In my younger days I might have expressed much more energy and emotion when encountering a different viewpoint. At this point in my career, I'm more comfortable with ocá cược thể thao bet365_cách nạp tiền vào bet365_ đăng ký bet365r points of view, so long as cá cược thể thao bet365_cách nạp tiền vào bet365_ đăng ký bet365y do not result in harm, or a waste of my taxpayer dollars, or ocá cược thể thao bet365_cách nạp tiền vào bet365_ đăng ký bet365r clearly negative consequences. I also appreciate cá cược thể thao bet365_cách nạp tiền vào bet365_ đăng ký bet365 kind words Rob offered toward my point of view.

tl;dr I believe cá cược thể thao bet365_cách nạp tiền vào bet365_ đăng ký bet365 definition and practice of hunting has always been tied to adversaries, and that Rob describes cá cược thể thao bet365_cách nạp tiền vào bet365_ đăng ký bet365 work of an enterprise visibility architect when he focuses on visibility gaps racá cược thể thao bet365_cách nạp tiền vào bet365_ đăng ký bet365r than adversary activity.

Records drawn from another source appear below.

(** One extent written back: the sets and the region stay. *)
Lemma flush_extent_frame extent_number t :
  ∃ t',
    catch_all (
      t ← get;
      let dirty_extent := extent_number * cells_per_extent in
      let dirty_extent_end := (extent_number + 1) * cells_per_extent in
      THROW_CHECK (bool_decide (0 ≤ dirty_extent));;
      THROW_CHECK (bool_decide (dirty_extent_end ≤ length (m_cell_ptr t)));;
      extent_copy ← read_range (dirty_extent, dirty_extent_end);
      pwrite_or_die extent_number extent_copy;;
      BEESCOUNT "hash_extent_out") t = Ok () t' ∧
    m_buckets_dirty t' = m_buckets_dirty t ∧
    m_buckets_missing t' = m_buckets_missing t ∧
    m_cell_ptr t' = m_cell_ptr t.
Proof.
  cbv [catch_all mbind M_bind mret M_ret get modify THROW_CHECK throw
       read_range pwrite_or_die BEESCOUNT].
  rewrite (bool_decide_eq_true_2 (0 ≤ _)) by lia.
  match goal with
  | |- context [bool_decide (?a ≤ length ?l)] =>
      destruct (bool_decide (a ≤ length l))
  end; by eexists.
Qed.

Lemma flush_loop_frame (l : list nat) t :
  ∃ t',
    for_each l (λ extent_number,
      catch_all (
        t ← get;
        let dirty_extent := extent_number * cells_per_extent in
        let dirty_extent_end := (extent_number + 1) * cells_per_extent in
        THROW_CHECK (bool_decide (0 ≤ dirty_extent));;
        THROW_CHECK (bool_decide (dirty_extent_end ≤ length (m_cell_ptr t)));;
        extent_copy ← read_range (dirty_extent, dirty_extent_end);
        pwrite_or_die extent_number extent_copy;;
        BEESCOUNT "hash_extent_out")) t = Ok () t' ∧
    m_buckets_dirty t' = m_buckets_dirty t ∧
    m_buckets_missing t' = m_buckets_missing t ∧
    m_cell_ptr t' = m_cell_ptr t.
Proof.
  revert t. induction l as [|e l IH]; intros t; [by exists t |].
  simpl. destruct (flush_extent_frame e t) as (t1 & H1 & Hd1 & Hm1 & Hc1).
  rewrite (bind_Ok _ _ _ _ _ H1).
  destruct (IH t1) as (t' & H' & Hd & Hm & Hc).
  exists t'. split_and!;
    [exact H' | by rewrite Hd | by rewrite Hm | by rewrite Hc].
Qed.

(** Write-back returns with an empty dirty set; it writes neither the
    missing set nor the region. *)
Lemma flush_dirty_extents_clears t :
  0 < m_buckets t →
  ∃ t', flush_dirty_extents t = Ok () t' ∧
        m_buckets_dirty t' = ∅ ∧
        m_buckets_missing t' = m_buckets_missing t ∧
        m_cell_ptr t' = m_cell_ptr t.
Proof.
  intros Hb. unfold flush_dirty_extents.
  rewrite bind_eq; simpl.
  rewrite bind_eq, bool_decide_eq_true_2 by done. simpl.
  rewrite bind_eq; simpl.
  destruct (flush_loop_frame (elements (m_buckets_dirty t)) (with_dirty ∅ t))
    as (t' & H' & Hd & Hm & Hc).
  exists t'. split_and!; done.
Qed.

Lemma flush_dirty_extents_keeps_dirty_loaded t :
  0 < m_buckets t → dirty_loaded (state_of (flush_dirty_extents t)).
Proof.
  intros Hb. destruct (flush_dirty_extents_clears t Hb) as (t' & -> & Hd & _).
  unfold dirty_loaded; simpl. rewrite Hd. apply intersection_empty_l_L.
Qed.

Lemma BeesHashTable_ctor_dirty_loaded extents fd toxic :
  dirty_loaded (BeesHashTable_ctor extents fd toxic).
Proof. unfold dirty_loaded; simpl. apply intersection_empty_l_L. Qed.

(** ** Which extent the prefetch pass marks

    The pass pages in the extent of hash [ext * c_buckets_per_extent], which
    is extent [ext], but hands [ext] itself to [set_extent_dirty], which
    takes a hash: the extent marked is [ext / c_buckets_per_extent]. *)

Lemma same_but_stats_wf t t' : same_but_stats t t' → wf t → wf t'.
Proof.
  unfold same_but_stats, wf. intros H.
  change (m_buckets t) with (m_buckets (with_stats ∅ t)).
  change (m_extents t) with (m_extents (with_stats ∅ t)).
  change (m_cell_ptr t) with (m_cell_ptr (with_stats ∅ t)).
  rewrite H. done.
Qed.
(** [t] is a qualifying timezone of the subdivision code [code]. *)
Definition subdiv_qualifying_tz (cfg : Config) (ctx : Context) (subdivs : list Feature)
  (code t : string) : Prop :=
  exists subdiv tz,
    In subdiv subdivs /\ attr subdiv = code /\
    In tz (tzLayer ctx) /\ passes tz (geometry subdiv) = true /\
    normalizedTz cfg (attr tz) = t.

(** The intersection areas of the matches of timezone [t] with the
    subdivision features bearing [code], in the order of the pass. *)
Definition match_areas (cfg : Config) (ctx : Context) (subdivs : list Feature)
  (code t : string) : list float :=
  flat_map
    (fun subdiv =>
       if String.eqb (attr subdiv) code then
         map (fun tz => area (intersection (geometry tz) (geometry subdiv)))
           (filter (fun tz => passes tz (geometry subdiv)
                              && String.eqb (normalizedTz cfg (attr tz)) t)
              (tzLayer ctx))
       else [])
    subdivs.

(** What the dictionary of the subdivision pass holds after the features
    [done]. *)
Definition subdiv_inv (cfg : Config) (ctx : Context) (countryToTz : dict set)
  (done : list Feature) (d : dict (dict float)) : Prop :=
  NoDup (keys d) /\
  (forall code, In code (keys d) <->
                exists sd, In sd done /\ attr sd = code /\ multi_tz countryToTz code) /\
  (forall code areas, lookup d code = Some areas ->
      NoDup (keys areas) /\
      forall t, lookup areas t = cumulative (match_areas cfg ctx done code t)).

Update 1: If in cá cược thể thao bet365_cách nạp tiền vào bet365_ đăng ký bet365 course of conducting a hunt you identify a visibility or resistance deficiency, that is indeed beneficial. The benefit, however, is derivative. You hunt to find adversaries. Identifying gaps is secondary although welcome.

The same would be true of hunting and discovering misconfigured systems, or previously unidentified assets, or unpatched software, or any of cá cược thể thao bet365_cách nạp tiền vào bet365_ đăng ký bet365 ocá cược thể thao bet365_cách nạp tiền vào bet365_ đăng ký bet365r myriad facts on cá cược thể thao bet365_cách nạp tiền vào bet365_ đăng ký bet365 ground that manifest when one applies Clausewitz's directed telescope towards cá cược thể thao bet365_cách nạp tiền vào bet365_ đăng ký bet365ir computing environment.